A pesquisa menciona ainda a importância de ações articuladas nos âmbitos federal, estadual e municipal. A integração de bases de dados possibilita identificar públicos prioritários para capacitações específicas e linhas de financiamento adaptadas a perfis de menor renda. Para o Sebrae, o avanço nos índices de formalização entre inscritos no CadÚnico reforça o papel dos pequenos negócios como vetor de inclusão produtiva, sobretudo em localidades onde o mercado de trabalho apresenta limitações.
Outro aspecto analisado refere-se à escolaridade dos microempreendedores. Embora 51% possuam ensino médio completo, parcela expressiva dos demais concluiu apenas o ensino fundamental ou não finalizou essa etapa. Isso estimula a formulação de programas de capacitação voltados para alfabetização digital, gestão financeira básica e marketing on-line, considerados fundamentais para a sustentabilidade dos empreendimentos.
O levantamento também observa diferenças regionais, ainda que não apresente detalhamento numérico por estado. Regiões com maior concentração de famílias no CadÚnico tendem a registrar proporção superior de MEIs originados após a inscrição. A divulgação dos dados, segundo o Sebrae e o MDS, subsidia a definição de metas de expansão de atendimento e apoio técnico a microempreendedores em áreas com alto índice de vulnerabilidade socioeconômica.
Com a perspectiva de saída de milhões de famílias do Bolsa Família nos próximos anos, as entidades avaliam que o fortalecimento de políticas de estímulo ao empreendedorismo terá papel central na consolidação da autonomia financeira desses núcleos familiares.
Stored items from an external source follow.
(** * HiPages job-posting automation: session lifecycle and form stages

    A shallow embedding of [hipages-automation.ts] (both listings of the
    file that the repository holds), of [types.ts] and of the HTTP
    handlers of [index.ts], with the browser engine, the clock, the
    filesystem and the status callback as an explicit world that answers
    every call the code makes. A call that awaits is suspended there;
    what the other calls do in the meantime is a parameter of the run. *)

From Stdlib Require Import Ascii String.
From stdpp Require Import gmap strings list pretty.


Local Open Scope string_scope.
Local Open Scope list_scope.

#[local] Set Warnings "-clear-no-such-hyp".

(** ** types.ts *)

Inductive Timing :=
| asap | within_2_weeks | within_1_month | within_3_months | flexible.

Record Contact := {
  c_name : string;
  c_email : string;
  c_phone : string
}.

Record Photos := {
  original : option string;
  visualization : option string
}.

Record HiPagesJobRequest := {
  categorySlug : string;
  categoryName : string;
  postcode : string;
  suburb : option string;
  description : string;
  propertyType : string;
  timing : Timing;
  contact : Contact;
  photos : option Photos
}.

Inductive StatusName :=
| pending | filling_form | uploading_photos | awaiting_otp
| submitting | completed | failed.

Global Instance StatusName_eq_dec : EqDecision StatusName.
Proof. solve_decision. Defined.
(** X14 (a body that comes and goes): after any such sequence, adding a
    body that is not active and removing it again restores the list of
    active bodies, the list of maintained pairs and the hash index, and
    leaves every maintained pair object as it was. *)
Theorem addBody_removeBody_round_trip (w0 : World) (ops : list Op) (body : BodyRef) :
  Fresh w0 → opsOk ops w0 →
  let w := run ops w0 in
  body ∉ mBodies w →
  let w' := __removeBody body (__addBody body w) in
  mBodies w' = mBodies w
  ∧ mPairs w' = mPairs w
  ∧ mPairsHash w' = mPairsHash w
  ∧ ∀ r, r ∈ mPairs w → pairs w' r = pairs w r.
Proof.
  intros Hfresh Hok w Hb.
  assert (Hfull : Full w) by (apply run_Full; [by apply Fresh_Full|done]).
  pose proof (bk_pool w (full_book w Hfull)) as Hpool.
  destruct (addBody_grown w body Hpool) as (HmB1 & rs & Hm1 & Hp1 & Hi1).
  pose proof (addBody_Full w body Hfull Hb) as Hfull1.
  set (w1 := __addBody body w) in *.
  assert (Hb1 : body ∈ mBodies w1).
  { rewrite HmB1. apply elem_of_app. right. left. }
  pose proof (removeBody_Full w1 body Hfull1 Hb1) as Hfull2.
  pose proof (bk_pool w1 (full_book w1 Hfull1)) as Hpool1.
  assert (Hrem : mBodies (__removeBody body w1) = mBodies w
                 ∧ pairs (__removeBody body w1) = pairs w1
                 ∧ mPairs (__removeBody body w1)
                   = filter (λ r, clearOf (shapes w1 body) (pairs w1 r)) (mPairs w1)).
  { unfold __removeBody. rewrite removeBody_shapes_fold.
    destruct (removePairs_loop_filter (shapes w1 body) w1 Hpool1) as (_ & Hp & Hm).
    pose proof (removePairs_fold_mBodies (shapes w1 body) w1 Hpool1) as HmB.
    set (w2 := fold_left _ (shapes w1 body) w1) in *.
    split; [|done]. simpl. rewrite HmB, HmB1. by apply splice_indexOf_last. }
  destruct Hrem as (HmB2 & Hp2 & Hm2). intros w'. subst w'.
  set (w' := __removeBody body w1) in *.
  assert (Hm' : mPairs w' = mPairs w).
  { rewrite Hm2, Hm1, filter_app.
    rewrite (filter_all _ (mPairs w)), (filter_none _ rs); [by rewrite app_nil_r| |].
    - intros r Hr Hcl.
      apply (Full_clearOf w1 body r Hfull1 Hb1) in Hcl.
      + by apply Hcl, Hi1.
      + rewrite Hm1. apply elem_of_app. by right.
    - intros r Hr. apply (Full_clearOf w1 body r Hfull1 Hb1).
      + rewrite Hm1. apply elem_of_app. by left.
      + rewrite Hp1 by done. by apply Full_inactive. }
  assert (Hp' : ∀ r, r ∈ mPairs w → pairs w' r = pairs w r).
  { intros r Hr. rewrite Hp2. by apply Hp1. }
  split; [done|]. split; [done|]. split; [|done].
  apply map_eq. intros k. apply option_eq. intros r.
  rewrite (bk_hash w' (full_book w' Hfull2) k r), (bk_hash w (full_book w Hfull) k r), Hm'.
  split; intros [Hr Hk]; (split; [done|]); [by rewrite <- Hp'|by rewrite Hp'].
Qed.
(** X11. [getIntrusionEvents] never rejects and answers with at most
    [limit] events: those of the first of its four endpoints, in order,
    whose answer holds any, the endpoints before it having failed or
    answered without events; with none, the empty list. *)
Theorem getIntrusionEvents_first_answer
  (site : jsstring) (api : jsstring -> result json) (limit : nat) :
  exists events,
    getIntrusionEvents site api limit = Ok events /\
    (length events <= limit)%nat /\
    ((Forall (silent api) (intrusion_endpoints site) /\ events = []) \/
     (exists pre endpoint post raw,
        intrusion_endpoints site = pre ++ endpoint :: post /\
        Forall (silent api) pre /\
        api endpoint = Ok raw /\ normalize_events raw <> [] /\
        events = firstn limit (normalize_events raw))).
Proof.
  unfold getIntrusionEvents. eexists. split; [reflexivity|].
  fold (intrusion_endpoints site).
  destruct (first_events_spec api limit (intrusion_endpoints site))
    as [[Hall ->] | (pre & e & post & raw & Heq & Hpre & He & Hn & ->)].
  - split; [cbn; lia | now left].
  - split; [apply firstn_le_length|].
    right. exists pre, e, post, raw. auto.
Qed.

(** ** Counts and lists of the health metrics *)

Lemma filter_disjoint_length {A} (f g : A -> bool) (xs : list A) :
  (forall x, In x xs -> f x && g x = false) ->
  (length (filter f xs) + length (filter g xs) <= length xs)%nat.
Proof.
  induction xs as [|x xs IH]; intros H; cbn [filter length]; [lia|].
  specialize (IH (fun y Hy => H y (or_intror Hy))).
  pose proof (H x (or_introl eq_refl)) as Hx.
  destruct (f x), (g x); cbn [length] in *; try discriminate; lia.
Qed.
Lemma blockquoteLoop_appendsWarnings
      (step : Token -> Warnings -> option (list NotionBlock * Warnings))
      (inner : list Token) :
  (forall t, appendsWarnings (step t)) ->
  forall blocks, appendsWarnings (blockquoteLoop step inner blocks).
Proof.
  intros Hstep. induction inner as [|t rest IH]; intros blocks.
  - apply appendsWarnings_pure.
  - intros ws out ws' Hrun. cbn [blockquoteLoop] in Hrun.
    destruct (JS.eqb (type t) (js "paragraph")) eqn:Hp.
    + destruct (IH _ _ _ _ Hrun) as (e & -> & Hrest2).
      exists e. split; [reflexivity|].
      intros ws2. cbn [blockquoteLoop]. rewrite Hp. apply Hrest2.
    + destruct (step t ws) as [[processed w1]|] eqn:Ht; [|discriminate].
      destruct (Hstep t _ _ _ Ht) as (e1 & -> & Ht2).
      destruct (IH _ _ _ _ Hrun) as (e2 & -> & Hrest2).
      exists (e1 ++ e2). split; [now rewrite app_assoc|].
      intros ws2. cbn [blockquoteLoop]. rewrite Hp, Ht2, Hrest2. now rewrite app_assoc.
Qed.

Lemma list_walk_appendsWarnings (fuel : nat) :
  (forall items ordered depth, appendsWarnings (processListItems fuel items ordered depth))
  /\ (forall item ordered depth, appendsWarnings (processListItem fuel item ordered depth)).
Proof.
  induction fuel as [|fuel [IHitems IHitem]].
  - split; intros; intros ws a ws' Hrun; discriminate.
  - split.
    + intros items ordered depth ws out ws' Hrun.
      rewrite processListItems_step in Hrun.
      destruct (@listItemsLoop_appendsWarnings
                  (fun item => processListItem fuel item ordered depth) items
                  (fun item => IHitem item ordered depth) [] ws out ws' Hrun)
        as (e & -> & Hany).
      exists e. split; [reflexivity|].
      intros ws2. rewrite processListItems_step. apply Hany.
    + intros item ordered depth ws a ws' Hrun.
      cbn [processListItem] in *.
      destruct (task item).
      { injection Hrun as <- <-. exists [].
        split; [now rewrite app_nil_r | intros ws2; now rewrite app_nil_r]. }
      destruct (match tokens item with
                | Some toks => scanItemTokens toks [] None
                | None => (orElse (text item) [], None)
                end) as [textContent [nestedList|]].
      2:{ injection Hrun as <- <-. exists [].
          split; [now rewrite app_nil_r | intros ws2; now rewrite app_nil_r]. }
      destruct (depth <? MAX_NESTING_DEPTH).
      * destruct (processListItems fuel (items nestedList) _ (depth + 1) ws)
          as [[children w1]|] eqn:Hnested; [|discriminate].
        injection Hrun as <- <-.
        destruct (IHitems _ _ _ _ _ _ Hnested) as (e & -> & Hnested2).
        exists e. split; [reflexivity|].
        intros ws2. now rewrite Hnested2.
      * destruct (processListItems fuel (items nestedList) _ depth _)
          as [[flattened w1]|] eqn:Hnested; [|discriminate].
        injection Hrun as <- <-.
        destruct (IHitems _ _ _ _ _ _ Hnested) as (e & -> & Hnested2).
        exists ([nestingWarning depth] ++ e). split; [now rewrite app_assoc|].
        intros ws2. rewrite Hnested2. now rewrite app_assoc.
Qed.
O cruzamento de informações do CadÚnico com cadastros empresariais deverá continuar servindo como instrumento de monitoramento da efetividade das ações implementadas.
O relatório completo, produzido a partir de bases estatísticas oficiais, está disponível para instituições públicas, pesquisadores e entidades de apoio a micro e pequenas empresas, com o objetivo de orientar novas iniciativas que promovam inclusão social e desenvolvimento econômico por meio do empreendedorismo formal.